● **Try it**: With the line containing "tasks. unfold calls_of." as the start and the line containing "- destruct (result (series w rel deployTasks" as the end, transcribe that span of the entries below exactly, including both.

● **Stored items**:
=====
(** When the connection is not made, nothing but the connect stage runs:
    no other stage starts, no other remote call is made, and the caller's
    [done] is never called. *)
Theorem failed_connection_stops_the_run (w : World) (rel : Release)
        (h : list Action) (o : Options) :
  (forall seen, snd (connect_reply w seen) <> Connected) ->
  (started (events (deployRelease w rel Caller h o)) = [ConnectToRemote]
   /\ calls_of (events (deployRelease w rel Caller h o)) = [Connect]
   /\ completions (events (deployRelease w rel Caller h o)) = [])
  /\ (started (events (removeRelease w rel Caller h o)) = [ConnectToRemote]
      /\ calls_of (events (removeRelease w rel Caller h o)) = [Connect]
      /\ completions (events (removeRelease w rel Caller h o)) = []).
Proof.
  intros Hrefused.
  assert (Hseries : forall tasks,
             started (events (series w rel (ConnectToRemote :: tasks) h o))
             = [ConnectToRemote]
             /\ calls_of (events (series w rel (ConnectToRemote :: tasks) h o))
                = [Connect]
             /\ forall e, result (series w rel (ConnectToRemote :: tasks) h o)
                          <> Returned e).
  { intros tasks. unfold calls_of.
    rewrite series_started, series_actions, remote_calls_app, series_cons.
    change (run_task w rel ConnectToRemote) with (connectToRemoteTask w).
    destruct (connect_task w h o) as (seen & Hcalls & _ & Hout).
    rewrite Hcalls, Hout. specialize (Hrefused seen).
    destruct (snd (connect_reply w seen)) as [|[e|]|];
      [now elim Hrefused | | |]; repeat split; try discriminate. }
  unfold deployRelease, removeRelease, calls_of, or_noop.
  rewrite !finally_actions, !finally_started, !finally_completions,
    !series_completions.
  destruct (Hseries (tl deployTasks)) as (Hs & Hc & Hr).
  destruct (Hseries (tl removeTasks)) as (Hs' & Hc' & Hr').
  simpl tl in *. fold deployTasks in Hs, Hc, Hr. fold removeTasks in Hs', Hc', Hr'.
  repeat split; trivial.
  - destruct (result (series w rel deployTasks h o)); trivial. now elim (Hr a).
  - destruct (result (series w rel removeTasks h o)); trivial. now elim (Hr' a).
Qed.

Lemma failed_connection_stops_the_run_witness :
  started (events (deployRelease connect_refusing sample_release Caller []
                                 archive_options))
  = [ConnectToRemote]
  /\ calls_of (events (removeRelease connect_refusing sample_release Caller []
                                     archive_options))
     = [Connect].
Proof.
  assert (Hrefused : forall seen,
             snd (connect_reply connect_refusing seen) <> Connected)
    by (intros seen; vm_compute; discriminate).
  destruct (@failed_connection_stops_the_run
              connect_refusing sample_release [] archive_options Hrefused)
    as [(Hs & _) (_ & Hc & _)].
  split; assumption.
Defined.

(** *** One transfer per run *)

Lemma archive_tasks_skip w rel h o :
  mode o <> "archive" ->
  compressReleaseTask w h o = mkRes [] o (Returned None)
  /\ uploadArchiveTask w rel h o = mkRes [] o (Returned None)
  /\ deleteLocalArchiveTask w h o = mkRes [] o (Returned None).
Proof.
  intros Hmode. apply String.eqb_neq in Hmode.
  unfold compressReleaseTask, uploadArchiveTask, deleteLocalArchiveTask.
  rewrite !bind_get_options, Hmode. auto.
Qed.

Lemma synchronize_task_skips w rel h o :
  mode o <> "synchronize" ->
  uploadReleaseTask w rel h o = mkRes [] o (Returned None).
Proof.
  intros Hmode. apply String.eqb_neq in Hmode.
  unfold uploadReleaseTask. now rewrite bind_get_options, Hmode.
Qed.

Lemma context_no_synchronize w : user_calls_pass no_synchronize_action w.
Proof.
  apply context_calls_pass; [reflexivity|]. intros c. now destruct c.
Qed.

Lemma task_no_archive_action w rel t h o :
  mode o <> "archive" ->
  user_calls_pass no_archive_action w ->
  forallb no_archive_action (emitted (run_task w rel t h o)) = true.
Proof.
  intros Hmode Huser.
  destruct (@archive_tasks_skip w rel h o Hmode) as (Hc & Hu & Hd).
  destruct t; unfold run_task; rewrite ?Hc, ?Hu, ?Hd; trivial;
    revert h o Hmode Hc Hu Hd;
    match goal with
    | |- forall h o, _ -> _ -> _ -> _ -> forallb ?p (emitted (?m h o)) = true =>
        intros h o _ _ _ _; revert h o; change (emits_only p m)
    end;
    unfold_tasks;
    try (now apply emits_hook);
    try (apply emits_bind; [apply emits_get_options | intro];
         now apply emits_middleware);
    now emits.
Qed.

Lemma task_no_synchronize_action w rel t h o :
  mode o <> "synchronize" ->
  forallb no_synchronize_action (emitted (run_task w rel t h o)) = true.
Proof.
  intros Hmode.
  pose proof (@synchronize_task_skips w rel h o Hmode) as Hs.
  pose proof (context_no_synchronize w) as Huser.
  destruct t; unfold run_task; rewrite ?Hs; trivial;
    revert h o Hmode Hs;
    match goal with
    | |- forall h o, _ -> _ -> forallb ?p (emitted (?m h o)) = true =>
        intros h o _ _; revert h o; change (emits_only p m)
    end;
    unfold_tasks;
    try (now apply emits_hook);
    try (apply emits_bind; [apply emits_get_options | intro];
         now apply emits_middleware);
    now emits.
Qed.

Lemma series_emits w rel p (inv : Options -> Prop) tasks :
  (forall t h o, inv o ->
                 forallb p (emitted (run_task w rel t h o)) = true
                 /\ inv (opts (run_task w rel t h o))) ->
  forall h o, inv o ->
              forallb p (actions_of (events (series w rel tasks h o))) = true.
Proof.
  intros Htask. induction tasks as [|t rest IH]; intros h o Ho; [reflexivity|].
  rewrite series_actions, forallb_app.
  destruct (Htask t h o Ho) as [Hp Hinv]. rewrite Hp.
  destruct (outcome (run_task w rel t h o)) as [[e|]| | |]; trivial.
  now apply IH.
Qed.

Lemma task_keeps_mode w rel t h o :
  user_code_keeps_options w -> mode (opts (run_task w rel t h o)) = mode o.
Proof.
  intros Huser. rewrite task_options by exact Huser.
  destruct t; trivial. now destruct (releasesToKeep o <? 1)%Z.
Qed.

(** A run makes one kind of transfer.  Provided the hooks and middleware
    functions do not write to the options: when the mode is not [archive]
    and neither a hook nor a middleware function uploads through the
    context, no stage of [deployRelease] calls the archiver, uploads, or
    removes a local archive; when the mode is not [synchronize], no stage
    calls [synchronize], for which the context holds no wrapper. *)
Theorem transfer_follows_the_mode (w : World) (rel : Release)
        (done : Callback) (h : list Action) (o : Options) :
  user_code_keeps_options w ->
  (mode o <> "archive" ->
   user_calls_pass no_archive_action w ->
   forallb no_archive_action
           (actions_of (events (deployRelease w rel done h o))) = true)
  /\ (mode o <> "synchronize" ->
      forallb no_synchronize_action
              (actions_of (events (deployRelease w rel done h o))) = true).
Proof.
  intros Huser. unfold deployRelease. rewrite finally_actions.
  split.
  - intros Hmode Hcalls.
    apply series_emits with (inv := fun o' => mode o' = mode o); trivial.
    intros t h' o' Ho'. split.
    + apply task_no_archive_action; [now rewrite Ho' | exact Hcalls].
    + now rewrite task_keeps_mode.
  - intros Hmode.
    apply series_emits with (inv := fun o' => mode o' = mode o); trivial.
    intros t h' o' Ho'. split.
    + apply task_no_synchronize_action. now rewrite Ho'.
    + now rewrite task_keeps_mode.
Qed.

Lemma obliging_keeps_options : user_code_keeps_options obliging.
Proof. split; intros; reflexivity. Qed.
=====
● **Solution to this problem**:
  { intros tasks. unfold calls_of.
    rewrite series_started, series_actions, remote_calls_app, series_cons.
    change (run_task w rel ConnectToRemote) with (connectToRemoteTask w).
    destruct (connect_task w h o) as (seen & Hcalls & _ & Hout).
    rewrite Hcalls, Hout. specialize (Hrefused seen).
    destruct (snd (connect_reply w seen)) as [|[e|]|];
      [now elim Hrefused | | |]; repeat split; try discriminate. }
  unfold deployRelease, removeRelease, calls_of, or_noop.
  rewrite !finally_actions, !finally_started, !finally_completions,
    !series_completions.
  destruct (Hseries (tl deployTasks)) as (Hs & Hc & Hr).
  destruct (Hseries (tl removeTasks)) as (Hs' & Hc' & Hr').
  simpl tl in *. fold deployTasks in Hs, Hc, Hr. fold removeTasks in Hs', Hc', Hr'.
  repeat split; trivial.
  - destruct (result (series w rel deployTasks h o)); trivial. now elim (Hr a).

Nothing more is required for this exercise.